Pengendara itu tidak cedera serius tampaknya, kecuali cedera harga diri. Dia bergegas pergi, tidak sekencang tadi. Untuk saya, belajar dengan melukai harga diri itu mahal. Anda bagaimana?
dalem ya…
mendedikasikan tulisan ini untuk seseorang
1. Nekat, ngawur, dan berani adalah tiga hal yang berbeda; tapi dalam praktik susah memilahnya
2. Kalau dia orang optimistis pasti akan bilang ke pasir, “Nah akhirnya kamu dapat pelajaran kan?

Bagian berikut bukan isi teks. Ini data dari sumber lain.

(* ===== verification/Responses.v ===== *)
(** * What a worker sends (h3_request.c, h3_filter.c, h3_session.c)

    The bytes a worker queues on its stream, whatever the event thread does in between:
    with streaming they are, bucket by bucket, the data that httpd passes to the output
    filter, and otherwise the captured body or the message that replaces an oversized one;
    no byte is queued before the head has been submitted, and the response is completed.

    [runs] is a worker's own sequence of steps, each with the session before and after it;
    between two steps the session changes arbitrarily, as long as the invariant holds and
    the stream stays the worker's.  What a step queues is read off the response queue: the
    bytes by which it extends the abstract queue's pending ones ([appended]). *)

From S2P Require Import Prelude Effects LinkedQueue RespQueue Config Body Quic Stream.
From S2P Require Import Session SessionInv SessionSafe Request Toy Workers Service System.

(** ** Pieces *)

(** [b] is made of a prefix of each of [xs], in order. *)
Definition piecewise (b : bytes) (xs : list bytes) : Prop :=
  exists bs, b = concat bs /\ Forall2 prefix bs xs.

Lemma piecewise_nil xs : piecewise [] xs.
Proof.
  exists (replicate (length xs) []). split; [by induction xs|].
  induction xs; constructor; [apply prefix_nil|done].
Qed.

Lemma piecewise_app b1 b2 xs1 xs2 :
  piecewise b1 xs1 -> piecewise b2 xs2 -> piecewise (b1 ++ b2) (xs1 ++ xs2).
Proof.
  intros (bs1 & -> & F1) (bs2 & -> & F2). exists (bs1 ++ bs2).
  split; [by rewrite concat_app|by apply Forall2_app].
Qed.

Lemma piecewise_more b xs1 xs2 : piecewise b xs1 -> piecewise b (xs1 ++ xs2).
Proof. intros Hb. rewrite <- (app_nil_r b). apply piecewise_app; [done|apply piecewise_nil]. Qed.

Lemma piecewise_one b x : b `prefix_of` x -> piecewise b [x].
Proof. intros Hb. exists [b]. split; [by rewrite concat_cons, app_nil_r|by repeat constructor]. Qed.

Lemma piecewise_empty b xs : piecewise b (xs ++ [[]]) -> piecewise b xs.
Proof.
  intros (bs & -> & Hb). apply Forall2_app_inv_r in Hb as (bs1 & bs2 & Hb1 & Hb2 & ->).
  apply Forall2_cons_inv_r in Hb2 as (b & bs' & Hb & Hnil & ->). apply Forall2_nil_inv_r in Hnil as ->.
  apply prefix_nil_inv in Hb as ->. exists bs1. by rewrite concat_app, !app_nil_r.
Qed.

Lemma piecewise_cons c b x y : piecewise b [y] -> x = c ++ y -> piecewise (c ++ b) [x].
Proof.
  intros (bs & -> & Hb) ->. apply Forall2_cons_inv_r in Hb as (b & bs' & Hb & Hnil & ->).
  apply Forall2_nil_inv_r in Hnil as ->. rewrite concat_cons, app_nil_r.
  by apply piecewise_one, prefix_app.
Qed.

(** ** What httpd passes to the filter *)

(** With streaming, the data of a brigade is taken up to a bucket that asks for an error
    response or cannot be read. *)
Fixpoint streamed_data {H : Httpd} (bb : list out_bucket) : list bytes :=
  match bb with
  | [] | OB_error :: _ => []
  | OB_data (APR_SUCCESS, Some d) :: bb' => d :: streamed_data bb'
  | OB_data (APR_SUCCESS, None) :: bb' => streamed_data bb'
  | OB_data _ :: _ => []
  | _ :: bb' => streamed_data bb'
  end.

(** A capture skips what it cannot read. *)
Fixpoint captured_data {H : Httpd} (bb : list out_bucket) : list bytes :=
  match bb with
  | [] | OB_error :: _ => []
  | OB_data (APR_SUCCESS, Some d) :: bb' => d :: captured_data bb'
  | _ :: bb' => captured_data bb'
  end.

Definition call_data {H : Httpd} (data : list out_bucket -> list bytes) (c : filter_call) : list bytes :=
  match c with FC_out true _ bb => data bb | _ => [] end.

Section Responses.
Context {N E : Type} {NG : Nghttp3 N} {NGS : Nghttp3Spec N NG}.
Context {QS : QuicStreams E} {QSS : QuicStreamsSpec E QS}.
Context {QC : QuicConns E} {QCS : QuicConnsSpec E QC} {AH : AprHash} {H : Httpd}.
Context (conf : h3_server_conf).
Context (Hbody : rb_max_ok (h3_max_request_body_size conf)).
Context (Hbuf : 0 < h3_stream_buffer_size conf <= SIZE_MAX).
Abbreviation session := (@h3_session N E).
Abbreviation thread := (thread session).
Abbreviation T := (T session).
Implicit Types (s : session) (st : h3_stream) (p : sptr).

(** ** Traces of a worker *)

Definition trace : Type := list (session * session).

(** Every step finds the stream the worker's; the one that gives it back is the last of
    the trace, whatever the task does then. *)
Inductive runs p : thread -> trace -> thread -> Prop :=
  | runs_nil t : runs p t [] t
  | runs_own m s o s' tr t :
      sess_inv conf s -> busy_at s p -> m s = Ret o s' -> busy_at s' p ->
      runs p (default (Atomic m) o) tr t -> runs p (Atomic m) ((s, s') :: tr) t
  | runs_back m s o s' t :
      sess_inv conf s -> busy_at s p -> m s = Ret o s' -> ~ busy_at s' p ->
      runs p (Atomic m) [(s, s')] t.

Definition resp_at s p : option resp_queue := st_resp <$> ss_heap s !! p.

(** The step from [s] to [s'] queues [b] on the stream. *)
Definition appended p s s' (b : bytes) : Prop :=
  exists q q' a a', resp_at s p = Some q /\ resp_at s' p = Some q'
    /\ rq_refines q a /\ rq_refines q' a'
    /\ aq_inflight a' = aq_inflight a /\ aq_pending a' = aq_pending a ++ b.

Definition submitted s p : bool := default false (rq_submitted <$> resp_at s p).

Dari kemarin aku sabar padahal pengin banget jatuhin diri ke kamu!”
ah itu sih orang yg cuma bisa ngegas sama ngerem aja, belum bisa mengendarai…tikungan ya menurunkan kecepatan dong, pebalap pun gitu 😛
makanya, sehabis kecelakaan, pertanyaan pertama selalu: “motornya ga bocel bocel kan?”
duh, puk puk.. itu kodoknya udah lari..
*nyalahin swikee*
Jelas malunya itu yg lebih parah dripada sakitnya :))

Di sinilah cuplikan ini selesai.